I went to the bar and came back with two mugs, which we drank in silence. The turnover at the place was as busy as Akihabara Station at rush hour, customers coming and going constantly. Nobody bothered listening in to our conversation. Nobody even looked at Gotanda.
«What'd I tell you?» Gotanda summoned up a smile as he spoke. «Not a star in sight.» Gotanda swished his two-thirds empty glass around like a test tube.
«Let's forget it,» I said quietly. «I can forget it. You forget it too.»
«You think I can forget it? Easy to say, but you didn't kill her with your own hands.»
«Hey, you hear me? There's no evidence you killed Kiki. Stop blaming yourself for something that might not have even happened. Your unconscious is using Kiki's vanishing act as a convenient way to lay a guilt trip on you. Isn't that a possibility?»

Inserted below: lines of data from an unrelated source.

(** A Photo row as [processImage] writes it for an entity: the storage path of
    some position, the public URL of that path, and the one foreign key of
    the entity's kind. *)
Definition photo_of (E : Env) (kind : EntityKind) (universityId entityId : string)
    (row : Row PhotoData) : Prop :=
  ∃ i, row.2 = photoData kind (storagePath kind universityId entityId i)
                 (getPublicUrl E (storagePath kind universityId entityId i)) entityId.

(** A Photo row of a run of [processPhotos]: it belongs to a study spot or to
    a lecture hall of the identifier tables, never to both. *)
Definition photo_of_run (E : Env) (studyRooms : list StudyRoomData) (rooms : list RoomData)
    (universityId : string) (studySpotMap lectureHallMap : gmap string string)
    (row : Row PhotoData) : Prop :=
  ph_url row.2 = getPublicUrl E (ph_storagePath row.2) ∧
  ((∃ room studySpotId,
      room ∈ studyRooms ∧ as_truthy (studySpotMap !! sr_id room) = Some studySpotId ∧
      ph_studySpotId row.2 = Some studySpotId ∧ ph_lectureHallId row.2 = None) ∨
   (∃ room lectureHallId,
      room ∈ rooms ∧ as_truthy (lectureHallMap !! rd_id room) = Some lectureHallId ∧
      ph_lectureHallId row.2 = Some lectureHallId ∧ ph_studySpotId row.2 = None)).

(** Between [s] and [s'], [n] images were worked on: each one added one Photo
    row satisfying [good], counted in [stats.photos] and with its object in
    the bucket, or recorded one error; no object was removed. *)
Definition photos_recorded (good : Row PhotoData → Prop) (n : nat) (s s' : State) :
    Prop :=
  ∃ rows errors,
    db_photos (world s') = db_photos (world s) ++ rows ∧
    st_errors (stats s') = st_errors (stats s) ++ errors ∧
    length rows + length errors = n ∧
    st_photos (stats s') = st_photos (stats s) + length rows ∧
    Forall good rows ∧
    Forall (fun row => is_Some (storage_objects (world s') !! ph_storagePath row.2)) rows ∧
    ∀ path, is_Some (storage_objects (world s) !! path) →
            is_Some (storage_objects (world s') !! path).

(** Everything [processPhotos] leaves alone. *)
Definition photo_frame (s s' : State) : Prop :=
  db_studySpots (world s') = db_studySpots (world s) ∧
  db_lectureHalls (world s') = db_lectureHalls (world s) ∧
  db_buildings (world s') = db_buildings (world s) ∧
  db_universities (world s') = db_universities (world s) ∧
  storage_buckets (world s') = storage_buckets (world s) ∧
  st_university (stats s') = st_university (stats s) ∧
  st_buildings (stats s') = st_buildings (stats s) ∧
  st_studySpots (stats s') = st_studySpots (stats s) ∧
  st_lectureHalls (stats s') = st_lectureHalls (stats s).

(** ** The other exports ([services/fireStoreQueries.ts]) *)

Module Collections.

Import Exporter.
(** * pagina.py: the chatbot of the Instituto 13 de Julio

    A shallow embedding of [src/pagina.py]: the knowledge loader, the
    keyword retriever and the Streamlit script [main], which is re-run
    from top to bottom on every interaction and keeps its transcript in
    [st.session_state.mensajes].

    Python values are modelled as follows.
    - [str] is a list of Unicode code points ([list N]); string literals
      of the source are written as Rocq literals and decoded from UTF-8
      by [py].
    - A [dict] read from JSON keeps insertion order and has no ranking,
      so it is an association list; [dict_get] is [dict.get].
    - Python [list] objects that the script mutates ([append], [extend])
      live in a store of objects, a [gmap] from locations to contents.
    - The script is a computation over a [World] (store and session
      state) that logs what it renders and sends, and may finish, be
      halted by [st.stop()], or be aborted by an uncaught exception. *)

From Stdlib Require Import String Ascii NArith.
From stdpp Require Import gmap list.

Local Open Scope N_scope.

(** ** Python strings *)

Abbreviation str := (list N).

(** UTF-8 decoding of a source literal into code points. *)
Fixpoint py (s : string) : str :=
  match s with
  | EmptyString => []
  | String a s1 =>
      let b0 := N_of_ascii a in
      if b0 <? 128 then b0 :: py s1
      else if b0 <? 224 then
        match s1 with
        | String b s2 =>
            ((b0 mod 32) * 64 + N_of_ascii b mod 64) :: py s2
        | _ => []
        end
      else if b0 <? 240 then
        match s1 with
        | String b (String c s3) =>
            ((b0 mod 16) * 4096 + (N_of_ascii b mod 64) * 64
             + N_of_ascii c mod 64) :: py s3
        | _ => []
        end
      else
        match s1 with
        | String b (String c (String d s4)) =>
            ((b0 mod 8) * 262144 + (N_of_ascii b mod 64) * 4096
             + (N_of_ascii c mod 64) * 64 + N_of_ascii d mod 64) :: py s4
        | _ => []
        end
  end.

(** The characters a Rocq literal cannot hold. *)
Definition NL : str := [10].   (* "\n" *)
Definition DQ : str := [34].   (* the double quote *)
Definition SQ : str := [39].   (* the single quote *)

(** [s.startswith(p)] and [p in s] on code points. *)
Fixpoint startswith (p s : str) : bool :=
  match p, s with
  | [], _ => true
  | _ :: _, [] => false
  | a :: p', b :: s' => (a =? b) && startswith p' s'
  end.

Fixpoint str_in (p s : str) : bool :=
  startswith p s
  || match s with
     | [] => false
     | _ :: s' => str_in p s'
     end.

(** Truth value of a string: [if s:] holds exactly when [s] is not empty. *)
Definition truthy (s : str) : bool :=
  match s with
  | [] => false
  | _ :: _ => true
  end.

(** [x] occurs in [s] as a contiguous run of characters. *)
Definition occurs_in (x s : str) : Prop :=
  ∃ pre post, s = pre ++ x ++ post.

(** [str.lower] on the Latin-1 range: the capital letters A-Z and
    U+00C0-U+00DE (the multiplication sign U+00D7 apart) move 32 code
    points up, every other code point below U+0100 is kept.  Code points
    from U+0100 on are kept too, which is not what CPython does for the
    cased letters there; the concrete examples below stay within Latin-1.
    The general theorems do not use this function: they hold for any
    lowercasing function (see [Section Retriever]). *)
Definition lower_char (c : N) : N :=
  if (65 <=? c) && (c <=? 90) then c + 32
  else if (192 <=? c) && (c <=? 222) && negb (c =? 215) then c + 32
  else c.

Definition lower_latin1 (s : str) : str := map lower_char s.

(** ** The knowledge base *)

(** A JSON object of keyword -> text, in the order of the file. *)
Abbreviation dict := (list (str * str)).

«Okay, let's talk possibilities,» said Gotanda, laying his palms flat on the table. «I've been doing nothing but considering possibilities lately. All sorts of possibilities. Like the
possibility that I'll kill my wife. Am I right? Maybe I'd strangle her if she allowed me to, like Kiki did. Possibilities are like cancer. The more I think about them, the more they multiply, and there's no way to stop them. I'm out of control. I didn't just burn mailboxes. I killed four cats. I used a slingshot and busted the neighbors' window. I couldn't stop doing shit like this. And I never told anyone about it, until this minute. God,» he sighed deeply, «it's almost a relief,
telling you.
«What goddamn thing am I going to do next? That gap— it's too big, too deep. Professional hazard, huh? The bigger the gap, the more weird the shit I find myself doing. Is it in my genes? God, I'm afraid that I will just kill my wife. I haven't got any control over it. Because it won't take place
in this world .»
«You worry too much,» I said, forcing a smile. «Forget this nonsense about genes. What you need is a break from work. Stop seeing your wife for a while. It's the only way. Throw everything to the wind. Come with me to Hawaii. Lie on the beach, drink pina coladas, swim, get laid. Rent a convertible and cruise around listening to music. And if you still want to worry, you can do that later.»